The cellular viability was comparable between samples obtained using both the MD and the UA, with a mean viability of 75.2% ± 15.6 and 70.7% ± 16.8, respectively (P = 0.318). Histopathological evaluation indicated no discernible differences in cellular integrity between the devices. Cell culture success rates and growth characteristics were similar for both devices. RNA concentration and integrity were well-maintained in both MD and UA samples, with no significant differences (P = 0.855). Quantitative polymerase chain reaction analysis of housekeeping genes showed consistent results across matched tissues from both devices and different tumor pathologies.
Surgical handheld devices provide valuable, high-quality tissue samples for research. Surgeon preference, tumor pathology, and anatomical location dictate device choice. Both MD and UA devices are reliable for obtaining quality tissue specimens, facilitating translational neuro-oncology research.

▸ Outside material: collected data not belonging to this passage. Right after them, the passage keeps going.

(** C2. [layout_destroy_cell] on a cell whose parent has another child: it
    returns a tree that is still consistent and fills the window exactly as
    before, and the panes left are those of the other cells, in their order.
    The neighbour takes the space and an emptied container disappears. *)
Theorem layout_destroy_cell_ok e0 root pp i q c :
  consistent root -> fits root ->
  cell_at root pp = Some q -> cell_at root (pp ++ [i]) = Some c ->
  (2 <= length (lc_cells q))%nat ->
  exists root', layout_destroy_cell env e0 root (pp ++ [i]) = Ok (Some root') /\
    consistent root' /\ lc_sx root' = lc_sx root /\ lc_sy root' = lc_sy root /\
    exists l1 l2, leaves root = l1 ++ leaves c ++ l2 /\ leaves root' = l1 ++ l2.
Proof using Henv.
  intros Hc Hf Hq Hci Hlen.
  pose proof (consistent_at _ _ _ Hc Hq) as Hqc.
  pose proof (fits_at _ _ _ Hc Hf Hq) as Hqf.
  rewrite cell_at_snoc, Hq in Hci; csimpl in Hci.
  destruct q as [t sx sy xo yo wp cs]; cbn [lc_cells] in *.
  assert (Hd : is_dir t) by (inversion Hqc; subst; [by csimpl in Hlen; lia|done]).
  destruct (destroy_index cs i) as (d & Hj & Hij); [by eapply lookup_lt_Some|done|].
  set (j := if Nat.eqb i 0 then 1%nat else (i - 1)%nat) in *.
  assert (Hdin : d ∈ cs) by (by eapply list_elem_of_lookup_2).
  assert (Hdc : consistent d) by (by eapply (consistent_child _ _ _ _ _ _ _ d t Hqc)).
  assert (Hsz : lc_size t c + 1 + (lc_size t d + 1) <= lc_size t (LC t sx sy xo yo wp cs) + 1).
  { inversion Hqc as [|? ? ? ? ? ? ? _ Hne Hall Hspan _]; subst; [done|].
    rewrite <- Hspan. by apply (span_two t cs i j). }
  pose proof (fits_size t _ Hqf). pose proof (consistent_pos d Hdc t).
  assert (Hcc : consistent c) by (by eapply (consistent_child _ _ _ _ _ _ _ c t Hqc);
    [eapply list_elem_of_lookup_2|]).
  pose proof (consistent_pos c Hcc t).
  assert (Hdf : fits d) by (by eapply child_fits).
  destruct (layout_resize_adjust_ok env Henv (edge_at e0 root (pp ++ [j])) d t (lc_size t c + 1))
    as (d' & Hadj & Hr); auto; [|lia|].
  { pose proof (resize_check_bounds env Henv d Hdc Hdf (edge_at e0 root (pp ++ [j])) t Hd). lia. }
  unfold layout_destroy_cell.
  rewrite last_snoc, cell_at_snoc.
  replace (take (length (pp ++ [i]) - 1) (pp ++ [i])) with pp
    by (rewrite length_app, take_app_le by (csimpl; lia); rewrite take_ge; [done|csimpl; lia]).
  rewrite Hq. csimpl. rewrite Hci. rewrite decide_False by (by destruct Hd; subst).
  replace (s32 (if decide (t = LAYOUT_LEFTRIGHT) then lc_sx c + 1 else lc_sy c + 1))
    with (lc_size t c + 1) by (unfold lc_size in *; case_decide; rewrite s32_small; lia).
  fold j. unfold adjust_at. rewrite cell_at_snoc, Hq. csimpl. rewrite Hj, Hadj. csimpl.
  destruct (destroy_children t sx sy xo yo wp cs i j c d d') as (Hq2 & l1 & l2 & El1 & El2);
    auto.
  set (q2 := LC t sx sy xo yo wp (delete i (<[j:=d']> cs))) in *.
  assert (E2 : cell_update (fun q => set_cells (delete i (lc_cells q)) q)
                 (cell_update (fun _ => d') root (pp ++ [j])) pp =
               cell_update (fun _ => q2) root pp).
  { rewrite cell_update_app, cell_update_update. eapply cell_update_ext; [exact Hq|].
    csimpl. by rewrite Hj. }
  rewrite E2, (cell_at_update _ _ _ _ Hq).
  destruct (leaves_update root pp _ Hc Hq) as (m1 & m2 & Em1 & Em2).
  assert (Hleaves : forall r, leaves r = flat_map leaves (delete i (<[j:=d']> cs)) ->
    exists l1 l2, leaves root = l1 ++ leaves c ++ l2 /\ m1 ++ leaves r ++ m2 = l1 ++ l2).
  { intros r ->. exists (m1 ++ l1), (l2 ++ m2). rewrite Em1, leaves_node, El1, El2
      by (by destruct Hd; subst). by rewrite <- !app_assoc. }
  destruct (consistent_update root pp _ q2 Hc Hq Hq2) as [Hc2 [Hs2x Hs2y]]; [done|].
  assert (Hkeep : exists root', Ok (Some (cell_update (fun _ => q2) root pp)) =
      (Ok (Some root') : res (option layout_cell)) /\
      consistent root' /\ lc_sx root' = lc_sx root /\ lc_sy root' = lc_sy root /\
      exists l1 l2, leaves root = l1 ++ leaves c ++ l2 /\ leaves root' = l1 ++ l2).
  { eexists; split_and!; try done. rewrite Em2. apply Hleaves. by apply leaves_node;
      destruct Hd; subst. }
  subst q2. destruct (delete i (<[j:=d']> cs)) as [|x [|y l]] eqn:Edel; try exact Hkeep.
  clear Hkeep. inversion Hq2 as [|? ? ? ? ? ? ? _ _ Hx Hspx Hcrx]; subst.
  assert (Hxs : same_size (LC t sx sy xo yo wp cs) x).
  { apply (same_size_of t); [done| |].
    - unfold span in Hspx; csimpl in Hspx.
      change (lc_size t (LC t sx sy xo yo wp cs)) with (lc_size t (LC t sx sy xo yo wp [x])).
      lia.
    - by apply Forall_inv in Hcrx. }
  apply Forall_inv in Hx.
  destruct (consistent_update root pp _ x Hc Hq Hx Hxs)
    as [Hc3 [Hs3x Hs3y]].
  assert (Hlx : leaves x = flat_map leaves [x]) by (csimpl; by rewrite app_nil_r).
  destruct (Hleaves x Hlx) as (n1 & n2 & En1 & En2).
  assert (Hfin : forall r, consistent r -> same_size root r -> leaves r = m1 ++ leaves x ++ m2 ->
    exists root', Ok (Some r) = (Ok (Some root') : res (option layout_cell)) /\
      consistent root' /\ lc_sx root' = lc_sx root /\ lc_sy root' = lc_sy root /\
      exists l1 l2, leaves root = l1 ++ leaves c ++ l2 /\ leaves root' = l1 ++ l2).
  { intros r Hrc [] Hrl. exists r. split_and!; try done.
    exists n1, n2. split; [done|]. congruence. }
  destruct pp as [|k pp];
    [|rewrite cell_update_update; apply Hfin; [done|by split|apply Em2]].
  apply Hfin; [by apply consistent_off|by split|].
  rewrite leaves_off. apply (Em2 x).
Qed.
(* ===== verification/LayoutSetProps.v ===== *)
(** * The properties of the preset layouts *)
From Stdlib Require Import Ascii String.
From S2P Require Import Prelude.
From S2P Require Import CString.
From S2P Require Import Layout.
From S2P Require Import LayoutFacts.
From S2P Require Import LayoutProps.
From S2P Require Import LayoutSet.

Section Props.
Context (env : layout_env) (opts : set_options).

(** ** Leaves *)






Lemma leaf_cross t v cx cy wp : is_dir t ->
  lc_size (flip_type t) (set_lc_size t v (new_leaf cx cy wp)) = lc_size (flip_type t) (new_leaf cx cy wp).
Proof. by intros [-> | ->]. Qed.


(** ** Spreading leaves out *)






(** ** Sizes *)





(** ** The new tree *)













(** ** Tiled *)



Context (Henv : env_ok env).







(** ** Every preset *)




End Props.

(** ** Examples *)

Definition usual_options : set_options := SetOptions "24" "0" "80" "0" 0.
Definition five_panes (sx sy : Z) : set_window :=
  SetWindow [(1, false); (2, false); (7, true); (3, false); (4, false); (5, false)] sx sy None (-1).


Lemma node_filled t sx sy xo yo wp cs : is_dir t -> consistent (LC t sx sy xo yo wp cs) ->
  span t cs = lc_size t (LC t sx sy xo yo wp cs) + 1 /\ Forall consistent cs.
Proof. intros Hd Hc. inversion Hc; subst; [by destruct Hd|done]. Qed.

(** Two ways to a tree that does not hold together. With the status line of
    the panes at the top, even-vertical on a window with exactly the least
    number of lines leaves every pane with the lines of the whole window;
    and main-horizontal with a main-pane-height of 0 gives the main pane no
    line at all. *)
Theorem layout_set_select_breaks :
  (exists w' root, layout_set_select (LayoutEnv PANE_STATUS_TOP false 1 0) usual_options (five_panes 80 9) 1 =
     Some w' /\ sw_layout_root w' = Some root /\ ~ consistent root /\
     Forall (fun c => lc_sy c = 9) (lc_cells root)) /\
  (exists w' root, layout_set_select env_plain (SetOptions "0" "0" "80" "0" 0) (five_panes 80 24) 2 =
     Some w' /\ sw_layout_root w' = Some root /\ ~ consistent root /\
     lc_sy <$> head (lc_cells root) = Some 0).
Proof.
  split; (eexists _, _; split; [vm_compute; reflexivity|split; [reflexivity|split]]).
  - intros Hc. apply node_filled in Hc as [Hs _]; [|by right]. by vm_compute in Hs.
  - by repeat constructor.
  - intros Hc. apply node_filled in Hc as [_ Hf]; [|by right].
    apply Forall_inv in Hf. pose proof (consistent_pos _ Hf LAYOUT_TOPBOTTOM) as Hp. by vm_compute in Hp.
  - done.
Qed.
(** The bytes written for [c] (a signed char). *)
Definition vis (c flag nextc : Z) : list Z :=
  if isvisible c flag then
    (if ((c =? 34) && flagged flag VIS_DQ) || ((c =? 92) && negb (flagged flag VIS_NOSLASH))
     then [92] else []) ++ [u8 c]
  else
    match (if flagged flag VIS_CSTYLE then vis_cstyle c nextc else None) with
    | Some l => l
    | None =>
        if (Z.land c 127 =? 32) || flagged flag VIS_OCTAL || (flagged flag VIS_GLOB && isglob c)
        then [92; Z.land (Z.shiftr (u8 c) 6) 7 + 48; Z.land (Z.shiftr (u8 c) 3) 7 + 48;
              Z.land (u8 c) 7 + 48]
        else
          let slash := if flagged flag VIS_NOSLASH then [] else [92] in
          let meta := negb (Z.land c 128 =? 0) in
          let c := if meta then Z.land c 127 else c in
          slash ++ (if meta then [77] else []) ++
          (if iscntrl (u8 c) then [94; if c =? 127 then 63 else u8 (c + 64)] else [45; u8 c])
    end.

Section Strvis.
Context (mbtowc : list Z -> option Z) (wcwidth : Z -> Z) (widths : gmap Z Z).

Definition utf8_strvis (src : list Z) (flag : Z) : option (list Z) :=
  utf8_loop mbtowc wcwidth widths false (fun ud l => ud_bytes ud ++ l)
    (fun ch rest l =>
       match rest with
       | next :: _ =>
           if flagged flag VIS_DQ && (ch =? 36) then
             (if isalpha next || (next =? 95) || (next =? 123) then [92] else []) ++ [36] ++ l
           else vis (sbyte ch) flag (sbyte next) ++ l
       | [] => vis (sbyte ch) flag 0 ++ l
       end) [] (length src) src.

End Strvis.
(** Packing a character and unpacking it gives it back; the characters packed
    before are unpacked as before; packing fails only for a character longer
    than three bytes that is not interned when the table is full. *)
Lemma from_data_ok t ud : table_ok t -> ud_ok ud ->
  match utf8_from_data t ud with
  | None => False
  | Some (UTF8_DONE, uc, t') =>
      table_ok t' /\ utf8_to_data t' uc = ud_whole ud /\ known t' uc /\ 0 <= uc < 4294967296 /\
      by_index t ⊆ by_index t'
  | Some (_, uc, t') =>
      t' = t /\ 3 < ud_size ud /\ utf8_next_index t = 0x1000000 /\
      by_data t !! ud_bytes ud = None
  end.
Proof.
  intros Ht Hok. pose proof Hok as [Hl Hb Hs Hw Hz]. unfold utf8_from_data.
  destruct (Z.ltb_spec 2 (ud_width ud)); [lia|].
  destruct (Z.ltb_spec (Z.of_nat UTF8_SIZE) (ud_size ud)); [unfold UTF8_SIZE in *; lia|].
  assert (Hnth : forall k, 0 <= nth k (ud_data ud) 0 < 256).
  { intros k. destruct (nth_in_or_default k (ud_data ud) 0) as [Hin | ->]; [|lia].
    rewrite Forall_forall in Hb. by apply Hb, list_elem_of_In. }
  destruct (Z.leb_spec (ud_size ud) 3) as [H3|H3].
  - rewrite three_bytes by auto.
    pose proof (Hnth 0%nat). pose proof (Hnth 1%nat). pose proof (Hnth 2%nat).
    set (a := nth 0 (ud_data ud) 0) in *. set (b := nth 1 (ud_data ud) 0) in *.
    set (c := nth 2 (ud_data ud) 0) in *.
    destruct (pack_fields (ud_size ud) (ud_width ud) (c * 65536 + b * 256 + a))
      as (E1 & E2 & E3 & E4); [lia..|].
    split_and!; [done| |left; lia|lia|lia|reflexivity].
    unfold utf8_to_data. rewrite E1, E2. rewrite (proj2 (Z.leb_le _ _)) by lia.
    rewrite pack_sum in * by lia.
    set (uc := (ud_width ud + 1) * 536870912 + ud_size ud * 16777216 + (c * 65536 + b * 256 + a)).
    assert (Ea : u8 uc = a) by (unfold u8, uc; Z.div_mod_to_equations; lia).
    assert (Eb : Z.land (Z.shiftr uc 8) 0xff = b).
    { change 0xff with (2 ^ 8 - 1). rewrite land_mask, Z.shiftr_div_pow2 by lia.
      change (2 ^ 8) with 256. unfold uc. Z.div_mod_to_equations; lia. }
    assert (Ec : u8 (Z.shiftr uc 16) = c).
    { unfold u8. rewrite Z.shiftr_div_pow2 by lia. change (2 ^ 16) with 65536.
      unfold uc. Z.div_mod_to_equations; lia. }
    rewrite Ea, Eb, Ec. unfold a, b, c. rewrite <- small_data by done.
    done.
  - pose proof (put_item_ok t (ud_bytes ud) Ht) as Hp.
    destruct (utf8_put_item t (ud_bytes ud)) as [[i t']|] eqn:Ep; [|by destruct Hp].
    destruct Hp as (Ht' & Hi & Hidx & Hsub).
    destruct (pack_fields (ud_size ud) (ud_width ud) i) as (E1 & E2 & E3 & E4); [lia..|].
    split_and!; [done| |right; rewrite E3; by eexists|lia|lia|done].
    unfold utf8_to_data. rewrite E1, E2, E3, Hidx. rewrite (proj2 (Z.leb_gt _ _)) by lia.
    unfold ud_bytes. rewrite take_take, Nat.min_id. rewrite pad_ok by (done || lia).
    done.
Qed.

(** ** Reading a character *)

Lemma length_pad l : (length l <= UTF8_SIZE)%nat -> length (pad_data l) = UTF8_SIZE.
Proof. intros. unfold pad_data. rewrite length_app, length_replicate. lia. Qed.

Lemma pad_insert l ch : (length l < UTF8_SIZE)%nat ->
  <[length l:=ch]> (pad_data l) = pad_data (l ++ [ch]).
Proof.
  intros H. unfold pad_data. rewrite insert_app_r_alt by lia. rewrite Nat.sub_diag.
  replace (UTF8_SIZE - length l)%nat with (S (UTF8_SIZE - length (l ++ [ch])))
    by (rewrite length_app; cbn [length]; lia).
  cbn. by rewrite <- app_assoc.
Qed.

Definition continuation (ch : Z) : Prop := Z.land ch 0xc0 = 0x80.

Section Read.
Context (mbtowc : list Z -> option Z) (wcwidth : Z -> Z) (widths : gmap Z Z).
Notation append := (utf8_append mbtowc wcwidth widths).
Notation feed := (utf8_feed mbtowc wcwidth widths).
Notation next := (utf8_next mbtowc wcwidth widths).
Notation loop := (utf8_loop mbtowc wcwidth widths).

(** A character of [n] bytes of which [pre] have been read. *)
Record reading (ud : utf8_data) (n : Z) (pre : list Z) : Prop := {
  rd_size : ud_size ud = n;
  rd_n : 2 <= n <= 4;
  rd_have : ud_have ud = Z.of_nat (length pre);
  rd_data : ud_data ud = pad_data pre
}.

(** It can only end with a width when every byte after the first continues it. *)
Definition clean (ud : utf8_data) (pre : list Z) : Prop :=
  ud_width ud = 0xff \/ Forall continuation (tail pre).

Lemma append_ok nw ud n pre ch : reading ud n pre -> Z.of_nat (length pre) < n ->
  clean ud pre ->
  exists more ud', append nw ud ch = Some (more, ud') /\ reading ud' n (pre ++ [ch]) /\
    (more = UTF8_MORE -> Z.of_nat (length pre) + 1 < n /\ clean ud' (pre ++ [ch])) /\
    (Z.of_nat (length pre) + 1 < n -> more = UTF8_MORE) /\
    (more = UTF8_DONE -> nw = false -> Forall continuation (tail (pre ++ [ch]))).
Proof.
  intros [Hs Hn Hh Hd] Hlt Hclean. unfold utf8_append.
  destruct (Z.leb_spec (ud_size ud) (ud_have ud)); [lia|].
  destruct (Z.ltb_spec (Z.of_nat UTF8_SIZE) (ud_size ud)); [unfold UTF8_SIZE in *; lia|].
  rewrite Hh, Nat2Z.id, Hd, pad_insert by (unfold UTF8_SIZE; lia).
  rewrite u8_small by lia.
  set (width := if _ && _ then 0xff else ud_width ud).
  assert (Hc : width = 0xff \/ Forall continuation (tail (pre ++ [ch]))).
  { unfold width. destruct (Z.eqb_spec (Z.of_nat (length pre)) 0) as [E|E]; cbn [negb andb].
    - right. destruct pre; [|cbn in E; lia]. constructor.
    - destruct (Z.eqb_spec (Z.land ch 0xc0) 0x80); cbn [negb]; [|by left].
      destruct Hclean as [-> | Hf]; [by left|]. right.
      destruct pre; [cbn in E; lia|]. cbn in *. apply Forall_app. by repeat constructor. }
  assert (Hr : forall w, reading (UD (pad_data (pre ++ [ch])) (Z.of_nat (length pre) + 1)
                                   (ud_size ud) w) n (pre ++ [ch])).
  { intros w. split; cbn; try done. rewrite length_app; cbn; lia. }
  cbn [ud_have ud_size ud_width ud_data].
  destruct (Z.eqb_spec (Z.of_nat (length pre) + 1) (ud_size ud)) as [E|E]; cbn [negb].
  2:{ do 2 eexists. split_and!; [done|done| |done|done].
      intros _. split; [lia|exact Hc]. }
  destruct nw.
  { do 2 eexists. split_and!; [done|done|done|lia|done]. }
  destruct (Z.eqb_spec width 0xff) as [Ew|Ew].
  { do 2 eexists. split_and!; [done|done|done|lia|done]. }
  destruct Hc as [|Hc]; [done|].
  destruct (utf8_width _ _ _ _); do 2 eexists; (split_and!; [done|apply Hr|done|lia|done]).
Qed.

Lemma feed_ok nw src : forall ud n pre, reading ud n pre -> Z.of_nat (length pre) < n ->
  clean ud pre ->
  exists more ud' pre' rest, feed nw UTF8_MORE ud src = Some (more, ud', rest) /\
    src = pre' ++ rest /\ reading ud' n (pre ++ pre') /\
    (more <> UTF8_MORE -> Z.of_nat (length (pre ++ pre')) = n) /\
    (more = UTF8_MORE -> rest = [] /\ Z.of_nat (length (pre ++ pre')) < n) /\
    (more = UTF8_DONE -> nw = false -> Forall continuation (tail (pre ++ pre'))).
Proof.
  induction src as [|ch src IH]; intros ud n pre Hr Hlt Hc; cbn [utf8_feed].
  { exists UTF8_MORE, ud, [], []. rewrite !app_nil_r. split_and!; first [done | congruence]. }
  destruct (append_ok nw ud n pre ch Hr Hlt Hc) as (more & ud' & -> & Hr' & Hm & Hm' & Hd).
  destruct (decide (more = UTF8_MORE)) as [-> | Hne].
  - destruct (Hm eq_refl) as [Hlt' Hc'].
    destruct (IH ud' n (pre ++ [ch]) Hr') as (more2 & ud2 & pre2 & rest & E & -> & Hr2 & H1 & H2 & H3);
      [rewrite length_app; cbn; lia|done|].
    exists more2, ud2, (ch :: pre2), rest. rewrite <- app_assoc in *. split_and!; done.
  - exists more, ud', [ch], src. split_and!; try done.
    + destruct src, more; done.
    + intros _. rewrite length_app; cbn. destruct (decide (Z.of_nat (length pre) + 1 < n)); [|lia].
      by rewrite Hm' in Hne.
Qed.
(* ===== verification/KeyString.v ===== *)
(** * Key codes and their names (src/tmux/terminal/key-string.c)

    A key is a 64-bit code: a character or a special key in the low 40 bits,
    then modifiers and flags.  The conversion of a number to a multibyte
    character ([wctomb]) belongs to the C library. *)
From Stdlib Require Import Ascii String.
From S2P Require Import Prelude.
From S2P Require Import CString.
From S2P Require Import Utf8.
From S2P Require Import Locale.

(** ** Key codes (src/tmux/tmux.h) *)

Definition KEYC_META : Z := 0x00100000000000.
Definition KEYC_CTRL : Z := 0x00200000000000.
Definition KEYC_SHIFT : Z := 0x00400000000000.
Definition KEYC_LITERAL : Z := 0x01000000000000.
Definition KEYC_KEYPAD : Z := 0x02000000000000.
Definition KEYC_CURSOR : Z := 0x04000000000000.
Definition KEYC_IMPLIED_META : Z := 0x08000000000000.
Definition KEYC_BUILD_MODIFIERS : Z := 0x10000000000000.
Definition KEYC_SENT : Z := 0x40000000000000.
Definition KEYC_MASK_TYPE : Z := 0x0000ff00000000.
Definition KEYC_MASK_MODIFIERS : Z := 0x00ff0000000000.
Definition KEYC_MASK_FLAGS : Z := 0xff000000000000.
Definition KEYC_MASK_KEY : Z := 0x0000ffffffffff.
Definition KEYC_NUSER : Z := 1000.

Definition KEYC_SHIFT_TYPE (t : Z) : Z := Z.shiftl t 32.
Definition KEYC_TYPE_UNICODE : Z := 0.
Definition KEYC_TYPE_USER : Z := 1.
Definition KEYC_TYPE_FUNCTION : Z := 2.
Definition KEYC_TYPE_MOUSEMOVE : Z := 3.
Definition KEYC_TYPE_MOUSEDOWN : Z := 4.
Definition KEYC_TYPE_MOUSEUP : Z := 5.
Definition KEYC_TYPE_MOUSEDRAG : Z := 6.
Definition KEYC_TYPE_MOUSEDRAGEND : Z := 7.
Definition KEYC_TYPE_WHEELDOWN : Z := 8.
Definition KEYC_TYPE_WHEELUP : Z := 9.
Definition KEYC_TYPE_SECONDCLICK : Z := 10.
Definition KEYC_TYPE_DOUBLECLICK : Z := 11.
Definition KEYC_TYPE_TRIPLECLICK : Z := 12.

Definition is_type (key t : Z) : bool := Z.land key KEYC_MASK_TYPE =? KEYC_SHIFT_TYPE t.
Definition KEYC_IS_UNICODE (key : Z) : bool :=
  is_type key KEYC_TYPE_UNICODE && (0x7f <? Z.land key KEYC_MASK_KEY).
Definition KEYC_IS_USER (key : Z) : bool := is_type key KEYC_TYPE_USER.

Definition KEYC_USER : Z := KEYC_SHIFT_TYPE KEYC_TYPE_USER.

Definition KEYC_NONE : Z := KEYC_SHIFT_TYPE KEYC_TYPE_FUNCTION + 0.
Definition KEYC_UNKNOWN : Z := KEYC_SHIFT_TYPE KEYC_TYPE_FUNCTION + 1.
Definition KEYC_FOCUS_IN : Z := KEYC_SHIFT_TYPE KEYC_TYPE_FUNCTION + 2.
Definition KEYC_FOCUS_OUT : Z := KEYC_SHIFT_TYPE KEYC_TYPE_FUNCTION + 3.
Definition KEYC_ANY : Z := KEYC_SHIFT_TYPE KEYC_TYPE_FUNCTION + 4.
Definition KEYC_PASTE_START : Z := KEYC_SHIFT_TYPE KEYC_TYPE_FUNCTION + 5.
Definition KEYC_PASTE_END : Z := KEYC_SHIFT_TYPE KEYC_TYPE_FUNCTION + 6.
Definition KEYC_BSPACE : Z := KEYC_SHIFT_TYPE KEYC_TYPE_FUNCTION + 7.
Definition KEYC_F1 : Z := KEYC_SHIFT_TYPE KEYC_TYPE_FUNCTION + 8.
Definition KEYC_F2 : Z := KEYC_SHIFT_TYPE KEYC_TYPE_FUNCTION + 9.
Definition KEYC_F3 : Z := KEYC_SHIFT_TYPE KEYC_TYPE_FUNCTION + 10.
Definition KEYC_F4 : Z := KEYC_SHIFT_TYPE KEYC_TYPE_FUNCTION + 11.
Definition KEYC_F5 : Z := KEYC_SHIFT_TYPE KEYC_TYPE_FUNCTION + 12.
Definition KEYC_F6 : Z := KEYC_SHIFT_TYPE KEYC_TYPE_FUNCTION + 13.
Definition KEYC_F7 : Z := KEYC_SHIFT_TYPE KEYC_TYPE_FUNCTION + 14.
Definition KEYC_F8 : Z := KEYC_SHIFT_TYPE KEYC_TYPE_FUNCTION + 15.
Definition KEYC_F9 : Z := KEYC_SHIFT_TYPE KEYC_TYPE_FUNCTION + 16.
Definition KEYC_F10 : Z := KEYC_SHIFT_TYPE KEYC_TYPE_FUNCTION + 17.
Definition KEYC_F11 : Z := KEYC_SHIFT_TYPE KEYC_TYPE_FUNCTION + 18.
Definition KEYC_F12 : Z := KEYC_SHIFT_TYPE KEYC_TYPE_FUNCTION + 19.
Definition KEYC_IC : Z := KEYC_SHIFT_TYPE KEYC_TYPE_FUNCTION + 20.
Definition KEYC_DC : Z := KEYC_SHIFT_TYPE KEYC_TYPE_FUNCTION + 21.
Definition KEYC_HOME : Z := KEYC_SHIFT_TYPE KEYC_TYPE_FUNCTION + 22.
Definition KEYC_END : Z := KEYC_SHIFT_TYPE KEYC_TYPE_FUNCTION + 23.
Definition KEYC_NPAGE : Z := KEYC_SHIFT_TYPE KEYC_TYPE_FUNCTION + 24.
Definition KEYC_PPAGE : Z := KEYC_SHIFT_TYPE KEYC_TYPE_FUNCTION + 25.
Definition KEYC_BTAB : Z := KEYC_SHIFT_TYPE KEYC_TYPE_FUNCTION + 26.
Definition KEYC_UP : Z := KEYC_SHIFT_TYPE KEYC_TYPE_FUNCTION + 27.
Definition KEYC_DOWN : Z := KEYC_SHIFT_TYPE KEYC_TYPE_FUNCTION + 28.
Definition KEYC_LEFT : Z := KEYC_SHIFT_TYPE KEYC_TYPE_FUNCTION + 29.
Definition KEYC_RIGHT : Z := KEYC_SHIFT_TYPE KEYC_TYPE_FUNCTION + 30.
Definition KEYC_KP_SLASH : Z := KEYC_SHIFT_TYPE KEYC_TYPE_FUNCTION + 31.
Definition KEYC_KP_STAR : Z := KEYC_SHIFT_TYPE KEYC_TYPE_FUNCTION + 32.
Definition KEYC_KP_MINUS : Z := KEYC_SHIFT_TYPE KEYC_TYPE_FUNCTION + 33.
Definition KEYC_KP_SEVEN : Z := KEYC_SHIFT_TYPE KEYC_TYPE_FUNCTION + 34.
Definition KEYC_KP_EIGHT : Z := KEYC_SHIFT_TYPE KEYC_TYPE_FUNCTION + 35.
Definition KEYC_KP_NINE : Z := KEYC_SHIFT_TYPE KEYC_TYPE_FUNCTION + 36.
Definition KEYC_KP_PLUS : Z := KEYC_SHIFT_TYPE KEYC_TYPE_FUNCTION + 37.
Definition KEYC_KP_FOUR : Z := KEYC_SHIFT_TYPE KEYC_TYPE_FUNCTION + 38.
Definition KEYC_KP_FIVE : Z := KEYC_SHIFT_TYPE KEYC_TYPE_FUNCTION + 39.
Definition KEYC_KP_SIX : Z := KEYC_SHIFT_TYPE KEYC_TYPE_FUNCTION + 40.
Definition KEYC_KP_ONE : Z := KEYC_SHIFT_TYPE KEYC_TYPE_FUNCTION + 41.
Definition KEYC_KP_TWO : Z := KEYC_SHIFT_TYPE KEYC_TYPE_FUNCTION + 42.
Definition KEYC_KP_THREE : Z := KEYC_SHIFT_TYPE KEYC_TYPE_FUNCTION + 43.
Definition KEYC_KP_ENTER : Z := KEYC_SHIFT_TYPE KEYC_TYPE_FUNCTION + 44.
Definition KEYC_KP_ZERO : Z := KEYC_SHIFT_TYPE KEYC_TYPE_FUNCTION + 45.
Definition KEYC_KP_PERIOD : Z := KEYC_SHIFT_TYPE KEYC_TYPE_FUNCTION + 46.
Definition KEYC_REPORT_DARK_THEME : Z := KEYC_SHIFT_TYPE KEYC_TYPE_FUNCTION + 47.
Definition KEYC_REPORT_LIGHT_THEME : Z := KEYC_SHIFT_TYPE KEYC_TYPE_FUNCTION + 48.
Definition KEYC_MOUSE : Z := KEYC_SHIFT_TYPE KEYC_TYPE_FUNCTION + 49.
Definition KEYC_DRAGGING : Z := KEYC_SHIFT_TYPE KEYC_TYPE_FUNCTION + 50.
Definition KEYC_DOUBLECLICK : Z := KEYC_SHIFT_TYPE KEYC_TYPE_FUNCTION + 51.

脑肿瘤表现出显著的肿瘤间和肿瘤内异质性,影响疾病进展和预后。保存手术切除的组织对于确保准确的研究结果以增进对肿瘤病理生理学的理解至关重要。本研究评估了使用两种用于肿瘤切除的手术设备切除的组织的完整性和活力:机械微型清创器(MD)和超声吸引器(UA)。
从接受原发性和继发性颅内肿瘤手术切除的患者中获取肿瘤样本。评估细胞活力,并对苏木精和伊红染色的组织进行组织病理学分析。从配对样本中建立贴壁单层和神经球细胞培养物。进行管家基因的RNA分离和定量聚合酶链反应以比较基因完整性。
使用MD和UA获得的样本之间的细胞活力相当,平均活力分别为75.2%±15.6和70.7%±16.8(P = 0.318)。组织病理学评估表明,两种设备之间在细胞完整性方面没有明显差异。两种设备的细胞培养成功率和生长特征相似。MD和UA样本中的RNA浓度和完整性均得到良好维持,无显著差异(P = 0.855)。管家基因的定量聚合酶链反应分析在来自两种设备和不同肿瘤病理的匹配组织中显示出一致的结果。
手术手持设备为研究提供了有价值的高质量组织样本。外科医生的偏好、肿瘤病理和解剖位置决定了设备的选择。MD和UA设备在获取高质量组织标本方面都是可靠的,有助于转化神经肿瘤学研究。